§ Problem statement
Only the closing portion of the entries is to be reproduced: the line containing "with what the transaction had written. *)" through the very last line, exactly as written.

§ Data extracts
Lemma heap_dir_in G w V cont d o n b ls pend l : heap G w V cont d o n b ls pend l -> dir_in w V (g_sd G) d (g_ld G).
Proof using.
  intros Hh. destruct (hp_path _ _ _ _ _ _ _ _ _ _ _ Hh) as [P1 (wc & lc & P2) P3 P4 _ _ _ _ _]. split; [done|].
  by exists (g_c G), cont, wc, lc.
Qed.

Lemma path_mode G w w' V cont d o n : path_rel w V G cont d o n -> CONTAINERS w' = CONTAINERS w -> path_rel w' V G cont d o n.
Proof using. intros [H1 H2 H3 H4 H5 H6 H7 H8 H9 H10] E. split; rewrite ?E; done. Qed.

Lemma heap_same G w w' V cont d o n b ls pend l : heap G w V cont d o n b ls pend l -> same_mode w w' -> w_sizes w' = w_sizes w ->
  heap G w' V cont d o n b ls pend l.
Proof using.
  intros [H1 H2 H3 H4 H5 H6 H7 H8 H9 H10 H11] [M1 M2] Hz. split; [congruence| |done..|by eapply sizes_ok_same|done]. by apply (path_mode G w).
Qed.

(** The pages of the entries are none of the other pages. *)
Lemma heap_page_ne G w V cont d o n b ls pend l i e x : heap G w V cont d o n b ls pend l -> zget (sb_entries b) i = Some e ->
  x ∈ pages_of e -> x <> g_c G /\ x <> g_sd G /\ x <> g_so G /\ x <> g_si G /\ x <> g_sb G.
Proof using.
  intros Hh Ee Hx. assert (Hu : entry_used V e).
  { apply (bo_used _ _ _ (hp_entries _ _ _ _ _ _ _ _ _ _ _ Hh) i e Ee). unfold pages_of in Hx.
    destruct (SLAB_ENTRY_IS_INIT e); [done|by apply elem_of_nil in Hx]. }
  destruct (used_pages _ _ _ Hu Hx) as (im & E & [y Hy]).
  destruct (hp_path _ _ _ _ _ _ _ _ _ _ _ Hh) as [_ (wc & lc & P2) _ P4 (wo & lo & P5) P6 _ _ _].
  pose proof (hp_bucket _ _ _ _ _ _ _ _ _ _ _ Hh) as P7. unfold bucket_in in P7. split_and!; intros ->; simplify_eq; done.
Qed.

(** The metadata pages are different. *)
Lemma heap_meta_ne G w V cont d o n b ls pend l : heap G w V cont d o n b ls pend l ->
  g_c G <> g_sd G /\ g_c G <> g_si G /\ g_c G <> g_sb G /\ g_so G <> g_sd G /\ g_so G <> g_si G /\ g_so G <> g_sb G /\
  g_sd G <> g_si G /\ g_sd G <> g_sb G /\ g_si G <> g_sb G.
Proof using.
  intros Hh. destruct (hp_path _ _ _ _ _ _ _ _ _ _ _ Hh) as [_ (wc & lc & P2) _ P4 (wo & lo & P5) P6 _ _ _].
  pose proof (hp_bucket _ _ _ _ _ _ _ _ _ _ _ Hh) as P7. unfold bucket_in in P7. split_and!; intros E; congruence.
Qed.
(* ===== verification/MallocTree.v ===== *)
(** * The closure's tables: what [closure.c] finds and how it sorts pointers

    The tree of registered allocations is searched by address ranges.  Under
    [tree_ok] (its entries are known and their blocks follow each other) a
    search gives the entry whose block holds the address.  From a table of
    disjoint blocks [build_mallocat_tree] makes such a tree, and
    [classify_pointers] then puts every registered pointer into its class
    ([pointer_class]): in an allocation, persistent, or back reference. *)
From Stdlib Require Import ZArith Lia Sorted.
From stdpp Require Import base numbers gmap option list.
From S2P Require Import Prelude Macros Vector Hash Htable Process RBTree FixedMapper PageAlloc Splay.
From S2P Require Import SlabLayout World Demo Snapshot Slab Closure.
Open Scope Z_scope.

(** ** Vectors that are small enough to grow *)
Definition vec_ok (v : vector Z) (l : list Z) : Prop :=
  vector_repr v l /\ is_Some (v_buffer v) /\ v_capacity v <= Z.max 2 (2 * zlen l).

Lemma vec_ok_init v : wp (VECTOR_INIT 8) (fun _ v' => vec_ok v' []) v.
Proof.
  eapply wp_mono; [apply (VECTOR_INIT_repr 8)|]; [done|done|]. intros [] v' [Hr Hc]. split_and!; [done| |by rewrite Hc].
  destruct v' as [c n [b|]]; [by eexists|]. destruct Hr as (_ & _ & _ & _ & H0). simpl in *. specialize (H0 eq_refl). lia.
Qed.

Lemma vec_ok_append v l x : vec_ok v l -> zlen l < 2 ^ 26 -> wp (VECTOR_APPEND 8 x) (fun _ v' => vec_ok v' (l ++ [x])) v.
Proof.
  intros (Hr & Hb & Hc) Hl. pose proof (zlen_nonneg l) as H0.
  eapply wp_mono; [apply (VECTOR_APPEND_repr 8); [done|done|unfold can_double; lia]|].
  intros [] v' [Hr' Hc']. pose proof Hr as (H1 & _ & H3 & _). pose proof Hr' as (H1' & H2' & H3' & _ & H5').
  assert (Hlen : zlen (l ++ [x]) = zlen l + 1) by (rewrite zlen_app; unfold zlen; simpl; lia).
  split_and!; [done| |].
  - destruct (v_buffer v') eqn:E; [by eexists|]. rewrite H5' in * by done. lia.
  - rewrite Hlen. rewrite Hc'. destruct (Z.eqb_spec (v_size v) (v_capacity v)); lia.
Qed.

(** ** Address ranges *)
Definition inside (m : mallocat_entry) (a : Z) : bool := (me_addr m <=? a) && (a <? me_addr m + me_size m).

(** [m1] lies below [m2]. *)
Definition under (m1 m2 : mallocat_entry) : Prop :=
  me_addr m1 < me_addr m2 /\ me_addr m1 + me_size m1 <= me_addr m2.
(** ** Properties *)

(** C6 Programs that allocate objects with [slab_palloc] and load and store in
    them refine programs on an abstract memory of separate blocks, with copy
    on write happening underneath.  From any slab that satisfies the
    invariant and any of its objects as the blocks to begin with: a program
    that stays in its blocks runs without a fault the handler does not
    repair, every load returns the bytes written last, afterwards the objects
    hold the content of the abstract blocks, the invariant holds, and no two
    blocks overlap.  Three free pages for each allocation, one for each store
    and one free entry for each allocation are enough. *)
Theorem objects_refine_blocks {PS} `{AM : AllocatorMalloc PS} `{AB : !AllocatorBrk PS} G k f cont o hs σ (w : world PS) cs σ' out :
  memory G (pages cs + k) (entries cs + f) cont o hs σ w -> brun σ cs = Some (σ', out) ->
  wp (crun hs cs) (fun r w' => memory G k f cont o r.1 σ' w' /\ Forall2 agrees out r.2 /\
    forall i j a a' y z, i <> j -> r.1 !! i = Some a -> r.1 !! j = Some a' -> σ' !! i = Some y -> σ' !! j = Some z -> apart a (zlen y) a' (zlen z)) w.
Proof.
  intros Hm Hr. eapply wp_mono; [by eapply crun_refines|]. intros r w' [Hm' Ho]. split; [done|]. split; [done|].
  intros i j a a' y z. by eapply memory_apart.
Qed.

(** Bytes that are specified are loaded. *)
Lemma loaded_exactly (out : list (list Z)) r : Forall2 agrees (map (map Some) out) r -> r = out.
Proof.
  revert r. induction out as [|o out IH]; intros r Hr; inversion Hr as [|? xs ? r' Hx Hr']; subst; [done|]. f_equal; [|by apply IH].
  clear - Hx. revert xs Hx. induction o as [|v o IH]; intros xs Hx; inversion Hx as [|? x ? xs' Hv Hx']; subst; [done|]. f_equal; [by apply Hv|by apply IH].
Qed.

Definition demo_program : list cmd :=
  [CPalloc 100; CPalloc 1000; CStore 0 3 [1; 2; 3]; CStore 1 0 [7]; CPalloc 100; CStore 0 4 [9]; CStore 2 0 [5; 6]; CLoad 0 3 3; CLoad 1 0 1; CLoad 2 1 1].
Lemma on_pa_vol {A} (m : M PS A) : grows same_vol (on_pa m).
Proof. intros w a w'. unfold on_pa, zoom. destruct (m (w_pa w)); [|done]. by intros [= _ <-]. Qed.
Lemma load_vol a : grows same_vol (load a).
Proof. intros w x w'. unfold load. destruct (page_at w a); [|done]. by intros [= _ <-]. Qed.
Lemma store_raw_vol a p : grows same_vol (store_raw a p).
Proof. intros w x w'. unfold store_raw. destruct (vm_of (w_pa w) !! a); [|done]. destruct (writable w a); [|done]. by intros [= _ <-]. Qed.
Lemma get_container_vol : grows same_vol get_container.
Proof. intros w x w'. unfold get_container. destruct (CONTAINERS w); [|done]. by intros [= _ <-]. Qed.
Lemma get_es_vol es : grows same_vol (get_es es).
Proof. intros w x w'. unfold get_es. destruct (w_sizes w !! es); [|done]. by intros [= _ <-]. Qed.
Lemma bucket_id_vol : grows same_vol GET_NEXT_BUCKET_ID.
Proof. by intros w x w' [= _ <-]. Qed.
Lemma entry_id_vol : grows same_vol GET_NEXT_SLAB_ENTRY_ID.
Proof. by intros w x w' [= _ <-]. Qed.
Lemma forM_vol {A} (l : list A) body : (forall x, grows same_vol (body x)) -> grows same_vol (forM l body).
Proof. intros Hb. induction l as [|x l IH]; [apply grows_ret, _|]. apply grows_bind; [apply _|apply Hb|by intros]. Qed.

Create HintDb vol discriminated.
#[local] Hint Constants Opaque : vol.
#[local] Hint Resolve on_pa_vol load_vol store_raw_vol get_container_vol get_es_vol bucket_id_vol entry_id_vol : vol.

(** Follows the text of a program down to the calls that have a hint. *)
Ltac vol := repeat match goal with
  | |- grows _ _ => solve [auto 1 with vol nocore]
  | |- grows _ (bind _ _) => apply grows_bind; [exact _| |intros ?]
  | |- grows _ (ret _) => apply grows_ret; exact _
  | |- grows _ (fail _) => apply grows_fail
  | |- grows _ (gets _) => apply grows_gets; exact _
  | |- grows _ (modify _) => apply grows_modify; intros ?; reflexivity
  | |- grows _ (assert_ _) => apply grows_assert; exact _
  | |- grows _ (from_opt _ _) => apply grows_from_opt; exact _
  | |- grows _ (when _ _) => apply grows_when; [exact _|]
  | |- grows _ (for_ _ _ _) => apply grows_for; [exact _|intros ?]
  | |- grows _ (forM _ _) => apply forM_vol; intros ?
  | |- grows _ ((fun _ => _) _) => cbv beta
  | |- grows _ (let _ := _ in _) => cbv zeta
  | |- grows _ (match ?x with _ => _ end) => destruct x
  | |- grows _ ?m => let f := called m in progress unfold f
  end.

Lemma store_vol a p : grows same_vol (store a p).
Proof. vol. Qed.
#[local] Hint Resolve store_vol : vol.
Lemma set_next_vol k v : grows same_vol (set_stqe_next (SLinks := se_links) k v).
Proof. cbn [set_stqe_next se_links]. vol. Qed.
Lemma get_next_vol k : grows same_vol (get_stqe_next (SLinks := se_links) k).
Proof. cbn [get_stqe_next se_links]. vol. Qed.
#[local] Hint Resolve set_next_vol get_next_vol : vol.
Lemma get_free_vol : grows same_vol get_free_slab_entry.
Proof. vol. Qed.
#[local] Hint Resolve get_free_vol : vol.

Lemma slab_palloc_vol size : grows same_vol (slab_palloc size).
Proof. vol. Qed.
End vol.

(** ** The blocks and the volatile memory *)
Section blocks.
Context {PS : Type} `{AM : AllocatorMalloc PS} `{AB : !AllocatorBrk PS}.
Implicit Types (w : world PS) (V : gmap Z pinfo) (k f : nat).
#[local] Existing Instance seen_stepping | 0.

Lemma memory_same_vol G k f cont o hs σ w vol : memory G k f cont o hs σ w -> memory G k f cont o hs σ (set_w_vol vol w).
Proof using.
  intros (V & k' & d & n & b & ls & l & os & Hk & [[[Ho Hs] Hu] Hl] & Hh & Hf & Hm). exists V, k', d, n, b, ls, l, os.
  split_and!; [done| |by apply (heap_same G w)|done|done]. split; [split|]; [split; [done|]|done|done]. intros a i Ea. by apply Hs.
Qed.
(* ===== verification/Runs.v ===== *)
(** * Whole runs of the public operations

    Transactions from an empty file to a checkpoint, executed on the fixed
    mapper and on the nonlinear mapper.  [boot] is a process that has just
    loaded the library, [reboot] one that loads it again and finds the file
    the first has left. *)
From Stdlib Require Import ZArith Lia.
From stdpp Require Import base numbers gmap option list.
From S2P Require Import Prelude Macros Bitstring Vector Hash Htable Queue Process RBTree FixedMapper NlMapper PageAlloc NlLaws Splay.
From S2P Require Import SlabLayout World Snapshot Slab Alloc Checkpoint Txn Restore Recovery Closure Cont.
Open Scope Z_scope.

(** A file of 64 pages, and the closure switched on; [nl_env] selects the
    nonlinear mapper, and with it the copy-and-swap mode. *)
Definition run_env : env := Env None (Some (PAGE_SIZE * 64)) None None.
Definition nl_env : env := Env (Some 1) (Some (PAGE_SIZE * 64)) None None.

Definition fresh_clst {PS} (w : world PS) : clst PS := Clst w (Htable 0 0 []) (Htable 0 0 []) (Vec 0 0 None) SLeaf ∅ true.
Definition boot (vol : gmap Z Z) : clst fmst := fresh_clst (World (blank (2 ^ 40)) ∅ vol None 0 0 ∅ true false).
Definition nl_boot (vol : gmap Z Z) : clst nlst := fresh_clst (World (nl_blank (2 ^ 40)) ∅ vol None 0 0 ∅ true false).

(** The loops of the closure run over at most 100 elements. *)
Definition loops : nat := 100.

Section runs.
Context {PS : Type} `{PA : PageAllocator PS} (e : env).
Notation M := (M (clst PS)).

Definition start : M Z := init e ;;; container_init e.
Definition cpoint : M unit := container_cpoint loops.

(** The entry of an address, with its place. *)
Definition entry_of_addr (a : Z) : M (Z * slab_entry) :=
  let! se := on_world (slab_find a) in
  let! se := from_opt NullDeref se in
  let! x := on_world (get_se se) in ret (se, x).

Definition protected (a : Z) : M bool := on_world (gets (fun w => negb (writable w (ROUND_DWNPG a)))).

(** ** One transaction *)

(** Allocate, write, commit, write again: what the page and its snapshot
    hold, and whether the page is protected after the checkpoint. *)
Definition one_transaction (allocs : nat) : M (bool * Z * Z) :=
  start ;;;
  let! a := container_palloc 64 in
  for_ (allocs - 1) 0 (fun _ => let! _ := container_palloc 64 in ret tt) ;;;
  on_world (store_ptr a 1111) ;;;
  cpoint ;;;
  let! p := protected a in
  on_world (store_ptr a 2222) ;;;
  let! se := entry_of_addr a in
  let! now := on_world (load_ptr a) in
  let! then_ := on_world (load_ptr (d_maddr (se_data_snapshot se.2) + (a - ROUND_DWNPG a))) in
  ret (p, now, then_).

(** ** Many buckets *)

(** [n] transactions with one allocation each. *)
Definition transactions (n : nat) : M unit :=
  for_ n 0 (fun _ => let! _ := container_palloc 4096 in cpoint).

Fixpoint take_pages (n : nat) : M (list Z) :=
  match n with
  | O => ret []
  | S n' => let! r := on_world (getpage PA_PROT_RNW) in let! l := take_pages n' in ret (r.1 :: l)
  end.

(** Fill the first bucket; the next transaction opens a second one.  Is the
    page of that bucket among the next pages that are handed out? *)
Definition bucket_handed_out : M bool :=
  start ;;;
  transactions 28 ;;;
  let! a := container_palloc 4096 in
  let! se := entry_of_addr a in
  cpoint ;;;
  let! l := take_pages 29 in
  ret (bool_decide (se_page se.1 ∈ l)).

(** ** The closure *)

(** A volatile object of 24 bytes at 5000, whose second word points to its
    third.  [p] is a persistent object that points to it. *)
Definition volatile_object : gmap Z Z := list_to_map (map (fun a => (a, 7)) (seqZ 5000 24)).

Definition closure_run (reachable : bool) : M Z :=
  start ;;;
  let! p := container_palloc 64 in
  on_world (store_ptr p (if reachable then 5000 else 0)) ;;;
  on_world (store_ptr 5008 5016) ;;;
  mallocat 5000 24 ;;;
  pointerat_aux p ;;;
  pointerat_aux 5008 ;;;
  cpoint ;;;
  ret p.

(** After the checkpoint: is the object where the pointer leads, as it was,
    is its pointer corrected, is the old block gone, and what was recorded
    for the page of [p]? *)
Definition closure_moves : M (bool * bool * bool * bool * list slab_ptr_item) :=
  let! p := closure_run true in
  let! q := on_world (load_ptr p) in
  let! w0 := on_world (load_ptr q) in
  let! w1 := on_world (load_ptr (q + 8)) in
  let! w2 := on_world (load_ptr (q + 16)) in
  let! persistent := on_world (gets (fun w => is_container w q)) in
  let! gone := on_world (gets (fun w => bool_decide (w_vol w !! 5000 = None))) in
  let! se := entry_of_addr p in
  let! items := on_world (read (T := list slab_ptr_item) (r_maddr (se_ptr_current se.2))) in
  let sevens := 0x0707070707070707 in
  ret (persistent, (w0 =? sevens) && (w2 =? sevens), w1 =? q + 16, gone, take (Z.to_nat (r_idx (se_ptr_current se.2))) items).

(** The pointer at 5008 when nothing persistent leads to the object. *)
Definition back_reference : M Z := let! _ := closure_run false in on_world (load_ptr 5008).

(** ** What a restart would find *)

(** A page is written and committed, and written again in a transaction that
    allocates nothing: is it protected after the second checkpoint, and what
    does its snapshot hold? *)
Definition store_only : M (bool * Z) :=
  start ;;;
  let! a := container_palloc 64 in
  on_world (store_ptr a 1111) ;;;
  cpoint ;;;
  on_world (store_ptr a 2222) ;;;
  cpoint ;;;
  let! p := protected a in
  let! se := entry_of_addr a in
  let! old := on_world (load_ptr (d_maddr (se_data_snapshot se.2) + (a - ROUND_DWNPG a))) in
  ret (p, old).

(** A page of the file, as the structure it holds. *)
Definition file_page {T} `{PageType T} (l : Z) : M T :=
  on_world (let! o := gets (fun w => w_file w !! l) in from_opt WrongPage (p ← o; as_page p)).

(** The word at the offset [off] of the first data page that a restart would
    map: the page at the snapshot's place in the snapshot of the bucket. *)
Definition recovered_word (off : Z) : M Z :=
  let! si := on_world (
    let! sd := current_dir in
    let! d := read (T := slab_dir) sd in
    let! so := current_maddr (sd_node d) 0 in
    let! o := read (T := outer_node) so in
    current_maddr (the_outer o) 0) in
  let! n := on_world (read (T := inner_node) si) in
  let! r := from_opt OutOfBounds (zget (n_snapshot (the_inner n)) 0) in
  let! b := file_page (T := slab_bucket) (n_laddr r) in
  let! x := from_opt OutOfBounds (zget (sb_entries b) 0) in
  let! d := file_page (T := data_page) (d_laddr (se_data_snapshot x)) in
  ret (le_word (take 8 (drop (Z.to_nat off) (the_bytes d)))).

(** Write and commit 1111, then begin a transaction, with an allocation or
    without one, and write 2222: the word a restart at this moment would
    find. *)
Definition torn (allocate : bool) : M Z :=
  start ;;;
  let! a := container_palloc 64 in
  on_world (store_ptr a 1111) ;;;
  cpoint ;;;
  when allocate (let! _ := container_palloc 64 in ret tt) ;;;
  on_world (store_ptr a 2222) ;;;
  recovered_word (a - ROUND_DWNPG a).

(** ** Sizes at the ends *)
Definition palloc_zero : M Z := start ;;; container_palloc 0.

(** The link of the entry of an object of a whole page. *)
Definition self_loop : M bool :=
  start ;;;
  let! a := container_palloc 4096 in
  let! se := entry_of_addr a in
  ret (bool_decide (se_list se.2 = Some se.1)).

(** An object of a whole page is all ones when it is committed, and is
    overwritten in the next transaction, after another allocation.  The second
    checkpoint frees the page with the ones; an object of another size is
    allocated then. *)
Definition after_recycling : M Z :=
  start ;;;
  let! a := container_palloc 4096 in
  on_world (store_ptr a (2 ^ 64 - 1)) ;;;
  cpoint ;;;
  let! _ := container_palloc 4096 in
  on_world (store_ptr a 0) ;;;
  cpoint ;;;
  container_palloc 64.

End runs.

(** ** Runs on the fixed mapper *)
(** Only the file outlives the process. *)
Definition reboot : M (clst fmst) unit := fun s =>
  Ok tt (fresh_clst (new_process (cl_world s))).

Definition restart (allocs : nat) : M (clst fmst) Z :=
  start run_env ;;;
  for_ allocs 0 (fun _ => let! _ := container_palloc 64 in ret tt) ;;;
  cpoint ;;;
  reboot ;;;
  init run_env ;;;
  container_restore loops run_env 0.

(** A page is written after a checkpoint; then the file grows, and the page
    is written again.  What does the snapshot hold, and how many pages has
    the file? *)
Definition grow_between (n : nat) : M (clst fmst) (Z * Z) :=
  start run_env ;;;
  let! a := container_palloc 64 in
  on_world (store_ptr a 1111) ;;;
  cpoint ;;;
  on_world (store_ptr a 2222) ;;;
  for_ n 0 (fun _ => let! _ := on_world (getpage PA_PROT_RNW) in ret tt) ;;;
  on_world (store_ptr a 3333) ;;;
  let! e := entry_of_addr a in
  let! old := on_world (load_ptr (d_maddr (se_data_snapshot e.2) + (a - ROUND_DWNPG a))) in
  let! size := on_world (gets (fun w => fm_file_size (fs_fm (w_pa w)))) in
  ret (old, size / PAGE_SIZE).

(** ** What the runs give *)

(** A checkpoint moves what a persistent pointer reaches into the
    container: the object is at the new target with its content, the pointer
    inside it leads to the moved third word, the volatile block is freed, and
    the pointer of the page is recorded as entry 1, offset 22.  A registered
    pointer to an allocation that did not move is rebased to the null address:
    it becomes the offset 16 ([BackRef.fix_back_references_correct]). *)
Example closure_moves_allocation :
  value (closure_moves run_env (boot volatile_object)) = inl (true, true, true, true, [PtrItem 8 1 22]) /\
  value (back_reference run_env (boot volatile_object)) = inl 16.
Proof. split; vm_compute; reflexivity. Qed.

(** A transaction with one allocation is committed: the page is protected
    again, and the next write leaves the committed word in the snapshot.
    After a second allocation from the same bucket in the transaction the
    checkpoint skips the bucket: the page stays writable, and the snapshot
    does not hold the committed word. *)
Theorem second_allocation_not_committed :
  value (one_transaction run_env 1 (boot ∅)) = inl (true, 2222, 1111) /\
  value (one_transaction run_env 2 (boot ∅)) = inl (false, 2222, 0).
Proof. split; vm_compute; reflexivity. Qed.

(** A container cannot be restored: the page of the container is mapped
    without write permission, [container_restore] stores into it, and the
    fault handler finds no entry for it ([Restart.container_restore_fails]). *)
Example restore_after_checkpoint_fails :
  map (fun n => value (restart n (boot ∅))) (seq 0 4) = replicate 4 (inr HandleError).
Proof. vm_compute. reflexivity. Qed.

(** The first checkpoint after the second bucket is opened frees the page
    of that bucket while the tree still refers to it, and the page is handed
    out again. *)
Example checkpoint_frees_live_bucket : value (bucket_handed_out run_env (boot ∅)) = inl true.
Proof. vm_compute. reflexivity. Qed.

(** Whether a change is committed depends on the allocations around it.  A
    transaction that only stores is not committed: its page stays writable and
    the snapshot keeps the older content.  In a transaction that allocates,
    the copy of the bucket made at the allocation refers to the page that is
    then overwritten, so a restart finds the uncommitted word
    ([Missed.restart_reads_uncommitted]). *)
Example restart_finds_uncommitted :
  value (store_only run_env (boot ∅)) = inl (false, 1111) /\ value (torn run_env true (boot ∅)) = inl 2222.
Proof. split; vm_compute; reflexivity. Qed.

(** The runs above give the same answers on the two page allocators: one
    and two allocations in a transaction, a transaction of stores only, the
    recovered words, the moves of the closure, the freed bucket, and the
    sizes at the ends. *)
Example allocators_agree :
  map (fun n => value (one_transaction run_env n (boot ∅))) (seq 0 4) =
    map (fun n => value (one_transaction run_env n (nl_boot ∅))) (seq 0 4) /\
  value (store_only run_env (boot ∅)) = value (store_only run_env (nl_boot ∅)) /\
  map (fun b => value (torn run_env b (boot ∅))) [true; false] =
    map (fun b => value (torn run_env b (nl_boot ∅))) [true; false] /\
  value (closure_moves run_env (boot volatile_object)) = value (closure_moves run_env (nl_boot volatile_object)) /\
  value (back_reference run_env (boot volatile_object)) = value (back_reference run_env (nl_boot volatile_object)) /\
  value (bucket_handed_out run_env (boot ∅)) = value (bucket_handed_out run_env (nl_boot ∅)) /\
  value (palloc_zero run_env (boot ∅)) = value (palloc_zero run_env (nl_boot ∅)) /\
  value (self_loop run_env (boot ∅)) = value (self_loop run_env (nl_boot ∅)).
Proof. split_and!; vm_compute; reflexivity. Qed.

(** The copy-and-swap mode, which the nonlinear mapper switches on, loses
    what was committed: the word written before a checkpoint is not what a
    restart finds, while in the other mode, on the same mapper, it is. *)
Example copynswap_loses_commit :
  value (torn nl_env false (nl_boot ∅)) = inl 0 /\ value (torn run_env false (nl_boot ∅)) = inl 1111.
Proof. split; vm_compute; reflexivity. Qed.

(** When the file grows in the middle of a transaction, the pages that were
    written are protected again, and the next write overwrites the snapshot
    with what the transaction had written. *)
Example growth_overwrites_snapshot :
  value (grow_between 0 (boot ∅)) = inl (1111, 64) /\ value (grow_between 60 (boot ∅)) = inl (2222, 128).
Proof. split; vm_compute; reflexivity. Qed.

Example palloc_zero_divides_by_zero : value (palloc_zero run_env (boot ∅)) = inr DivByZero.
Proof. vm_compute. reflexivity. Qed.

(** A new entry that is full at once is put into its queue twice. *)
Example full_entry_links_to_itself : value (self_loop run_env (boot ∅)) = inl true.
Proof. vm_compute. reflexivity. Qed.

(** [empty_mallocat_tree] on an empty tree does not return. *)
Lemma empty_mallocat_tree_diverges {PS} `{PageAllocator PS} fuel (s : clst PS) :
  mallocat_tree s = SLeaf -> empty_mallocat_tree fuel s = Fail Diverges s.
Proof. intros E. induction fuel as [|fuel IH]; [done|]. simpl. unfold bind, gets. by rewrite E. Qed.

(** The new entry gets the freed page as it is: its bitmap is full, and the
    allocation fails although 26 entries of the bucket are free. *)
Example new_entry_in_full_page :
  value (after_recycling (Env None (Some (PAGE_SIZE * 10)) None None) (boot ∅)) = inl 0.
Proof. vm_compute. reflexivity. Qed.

§ Solved problem
    with what the transaction had written. *)
Example growth_overwrites_snapshot :
  value (grow_between 0 (boot ∅)) = inl (1111, 64) /\ value (grow_between 60 (boot ∅)) = inl (2222, 128).
Proof. split; vm_compute; reflexivity. Qed.

Example palloc_zero_divides_by_zero : value (palloc_zero run_env (boot ∅)) = inr DivByZero.
Proof. vm_compute. reflexivity. Qed.

(** A new entry that is full at once is put into its queue twice. *)
Example full_entry_links_to_itself : value (self_loop run_env (boot ∅)) = inl true.
Proof. vm_compute. reflexivity. Qed.

(** [empty_mallocat_tree] on an empty tree does not return. *)
Lemma empty_mallocat_tree_diverges {PS} `{PageAllocator PS} fuel (s : clst PS) :
  mallocat_tree s = SLeaf -> empty_mallocat_tree fuel s = Fail Diverges s.
Proof. intros E. induction fuel as [|fuel IH]; [done|]. simpl. unfold bind, gets. by rewrite E. Qed.

(** The new entry gets the freed page as it is: its bitmap is full, and the
    allocation fails although 26 entries of the bucket are free. *)
Example new_entry_in_full_page :
  value (after_recycling (Env None (Some (PAGE_SIZE * 10)) None None) (boot ∅)) = inl 0.
Proof. vm_compute. reflexivity. Qed.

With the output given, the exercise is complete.